Lemma insert_ok m c k d :
  0 ≤ c → 0 ≤ k → c + k ≤ max → length (descriptor_map m) = Z.to_nat max → (∀ j, c ≤ j < c + k → vw (descriptor_map m) j = UNINITIALIZED) →
  wp (m32_insert vm m (addr c) (ushl 64 k LOG_BYTES_IN_CHUNK) d) (λ m', ∃ ds, m' = set_descriptors m ds (sft_cleared m) ∧ filled (descriptor_map m) c k d ds).
Proof.
  intros Hc Hk Hm Hl Hempty. pose proof max_small. unfold m32_insert, chunk_offsets.
  replace (ushl 64 k LOG_BYTES_IN_CHUNK) with (k * BYTES_IN_CHUNK) by (change LOG_BYTES_IN_CHUNK with 22; rewrite ushl_id by lia; done).
  replace ((k * BYTES_IN_CHUNK + BYTES_IN_CHUNK - 1) `div` BYTES_IN_CHUNK) with k.
  2:{ change BYTES_IN_CHUNK with (2 ^ 22). apply Z.div_unique with (2 ^ 22 - 1); lia. }
  eapply wp_mono; [apply (wp_for_each _ (λ done m', ∃ ds, m' = set_descriptors m ds (sft_cleared m) ∧ filled (descriptor_map m) c (Z.of_nat (length done)) d ds))|].
  - exists (descriptor_map m). split; [by destruct m|]. apply filled_nil.
  - intros l1 a l2 m' E (ds & -> & Hf). assert (a = Z.of_nat (length l1) * BYTES_IN_CHUNK ∧ Z.of_nat (length l1) < k) as [-> Hlt].
    { assert (((λ i, i * BYTES_IN_CHUNK) <$> seqZ 0 k) !! length l1 = Some a) as Ea by (rewrite E; by apply list_lookup_middle).
      rewrite list_lookup_fmap in Ea. apply fmap_Some in Ea as (x & Ex%lookup_seqZ & ->). split; [f_equal|]; lia. }
    rewrite index_off by lia. cbn [set_descriptors descriptor_map sft_cleared]. pose proof (proj1 Hf) as El.
    rewrite vec_get_vw by lia. cbn [mbind res_bind]. rewrite (proj2 Hf) by lia. rewrite decide_False by lia. rewrite Hempty by lia. cbn [is_empty UNINITIALIZED Z.eqb rust_assert mbind res_bind].
    rewrite vec_set_vw by lia. cbn [mbind res_bind]. eexists. split; [done|]. rewrite length_app. cbn [length].
    replace (Z.of_nat (length l1 + 1)) with (Z.of_nat (length l1) + 1) by lia. apply filled_snoc; (lia || done).
  - intros m' (ds & -> & Hf). exists ds. split; [done|]. rewrite length_fmap, length_seqZ in Hf. by rewrite Z2Nat.id in Hf by lia.
Qed.
Lemma clear_space_ok m c k :
  0 ≤ c → 0 ≤ k → c + k ≤ max → length (chunk_space m) = Z.to_nat max →
  wp (clear_chunk_space m c k) (λ m', ∃ cs, m' = set_chunk_space m cs ∧ filled (chunk_space m) c k NO_SPACE cs).
Proof.
  intros Hc Hk Hm Hl. unfold clear_chunk_space.
  eapply wp_mono; [apply (wp_for_each _ (λ done m', ∃ cs, m' = set_chunk_space m cs ∧ filled (chunk_space m) c (Z.of_nat (length done)) NO_SPACE cs))|].
  - exists (chunk_space m). split; [by destruct m|]. apply filled_nil.
  - intros l1 a l2 m' [-> Hlt]%seqZ_prefix (cs & -> & Hf). cbn [set_chunk_space chunk_space]. pose proof (proj1 Hf) as El. rewrite vec_set_vw by lia. cbn [mbind res_bind].
    eexists. split; [done|]. rewrite length_app. cbn [length]. replace (Z.of_nat (length l1 + 1)) with (Z.of_nat (length l1) + 1) by lia. apply filled_snoc; (lia || done).
  - intros m' (cs & -> & Hf). exists cs. split; [done|]. rewrite length_seqZ in Hf. by rewrite Z2Nat.id in Hf by lia.
Qed.
Lemma clear_descriptors_ok m c k :
  0 ≤ c → 0 ≤ k → c + k ≤ max → length (descriptor_map m) = Z.to_nat max →
  wp (clear_descriptors vm m c k) (λ m', ∃ ds cl, m' = set_descriptors m ds cl ∧ filled (descriptor_map m) c k UNINITIALIZED ds).
Proof.
  intros Hc Hk Hm Hl. unfold clear_descriptors.
  eapply wp_mono; [apply (wp_for_each _ (λ done m', ∃ ds cl, m' = set_descriptors m ds cl ∧ filled (descriptor_map m) c (Z.of_nat (length done)) UNINITIALIZED ds))|].
  - exists (descriptor_map m), (sft_cleared m). split; [by destruct m|]. apply filled_nil.
  - intros l1 a l2 m' [-> Hlt]%seqZ_prefix (ds & cl & -> & Hf). cbn [set_descriptors descriptor_map sft_cleared]. pose proof (proj1 Hf) as El. rewrite Z.add_0_l.
    rewrite vec_set_vw by lia. cbn [mbind res_bind].
    eexists _, _. split; [done|]. rewrite length_app. cbn [length]. replace (Z.of_nat (length l1 + 1)) with (Z.of_nat (length l1) + 1) by lia. apply filled_snoc; (lia || done).
  - intros m' (ds & cl & -> & Hf). exists ds, cl. split; [done|]. rewrite length_seqZ in Hf. by rewrite Z2Nat.id in Hf by lia.
Qed.
(** Before the map is finalized; [static] is the descriptor of each chunk. *)
Record m32_boot (m : Map32) (static : Z → Z) : Prop := {
  mb_links : prev_link m = replicate (Z.to_nat max) (-1) ∧ next_link m = replicate (Z.to_nat max) (-1) ∧ chunk_space m = replicate (Z.to_nat max) NO_SPACE;
  mb_descr : length (descriptor_map m) = Z.to_nat max ∧ ∀ c, 0 ≤ c < max → vw (descriptor_map m) c = static c;
  mb_maps b : fl_prefix (-1) 1 max (region_map_of m b) no_uc [] 0;
  mb_total : total_available m = 0 ∧ total_available_large m = 0;
  mb_pages : iafl_wf (global_page_map m) ∧ head (global_page_map m) = -1 ∧ heads (global_page_map m) = MAX_SPACES
}.

Lemma init_one n : 1 ≤ n → init_segs n n = [Seg 0 n true].
Proof. intros Hn. unfold init_segs, grains. rewrite Z.div_same, Z.mod_same by lia. done. Qed.
Lemma rel_wf r h H n uc ss l : fl_rel (T := iafl_ref) r h H n uc ss l → iafl_wf r ∧ head r = h ∧ heads r = H.
Proof. by intros (m & [? ? ?] & _). Qed.

Lemma new_boot σ : 1 ≤ max ≤ MAX_UNITS → (1 < fuel)%nat → wp (m32_new max fuel σ) (λ m, m32_boot m (λ _, UNINITIALIZED)).
Proof.
  intros Hm Hf. destruct bounds_eqs as [E1 E2]. unfold m32_new. rewrite i32_id by (unfold is_i32; lia).
  assert (Z.to_nat (max `div` max) < fuel)%nat as Hd by (rewrite Z.div_same by lia; lia).
  assert (∀ σ, wp (new fuel σ max max 1) (λ r, fl_prefix (-1) 1 max r no_uc [] 0)) as Hnew.
  { intros σ'. eapply wp_mono; [apply new_rel; (done || lia)|]. intros r Hr. rewrite init_one in Hr by lia. split; [done|].
    unfold rest. destruct (Z.ltb_spec 0 max); [|lia]. rewrite Z.sub_0_r. exact Hr. }
  wp_seq r1 H1 by (apply Hnew). wp_seq r2 H2 by (apply Hnew). 
  apply wp_bind. eapply wp_mono; [apply new_rel; [vm_compute; done|vm_compute; done|lia|vm_compute; lia]|]. intros g Hg%rel_wf.
  split; cbn.
  - done.
  - rewrite length_replicate. split; [done|]. intros c Hc. unfold vw. rewrite lookup_replicate_2 by lia. done.
  - by intros [].
  - done.
  - done.
Qed.

Lemma boot_insert m static c k d :
  m32_boot m static → 0 < heap_start vm → (BYTES_IN_CHUNK | heap_start vm) → heap_start vm + max * BYTES_IN_CHUNK < 2 ^ 64 → max ≤ MAX_UNITS → (Z.to_nat max < fuel)%nat →
  0 ≤ c → 0 ≤ k → c + k ≤ max → (∀ j, c ≤ j < c + k → static j = UNINITIALIZED) →
  wp (m32_insert vm m (chunk_index_to_address vm c) (ushl 64 k LOG_BYTES_IN_CHUNK) d) (λ m', m32_boot m' (λ j, if decide (c ≤ j < c + k) then d else static j)).
Proof.
  intros [Hl [Hdl Hd] Hm Ht Hp] H1 H2 H3 H4 H5 Hc Hk Hck Hs.
  eapply wp_mono; [apply (insert_ok vm max 0 0 0 fuel); [split; (done || lia)|lia|lia|lia|done|]|].
  { intros j Hj. rewrite Hd by lia. by apply Hs. }
  intros m' (ds & -> & Hf). split; cbn; try done. destruct Hf as [El Hf]. rewrite El. split; [done|]. intros j Hj. rewrite Hf by lia. case_decide; [done|by apply Hd].
Qed.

• _Task goal_: Working through the entries above, copy every line in which "fuel" is found.

• _Your response_:
Lemma new_boot σ : 1 ≤ max ≤ MAX_UNITS → (1 < fuel)%nat → wp (m32_new max fuel σ) (λ m, m32_boot m (λ _, UNINITIALIZED)).
  assert (Z.to_nat (max `div` max) < fuel)%nat as Hd by (rewrite Z.div_same by lia; lia).
  assert (∀ σ, wp (new fuel σ max max 1) (λ r, fl_prefix (-1) 1 max r no_uc [] 0)) as Hnew.
  m32_boot m static → 0 < heap_start vm → (BYTES_IN_CHUNK | heap_start vm) → heap_start vm + max * BYTES_IN_CHUNK < 2 ^ 64 → max ≤ MAX_UNITS → (Z.to_nat max < fuel)%nat →
  eapply wp_mono; [apply (insert_ok vm max 0 0 0 fuel); [split; (done || lia)|lia|lia|lia|done|]|].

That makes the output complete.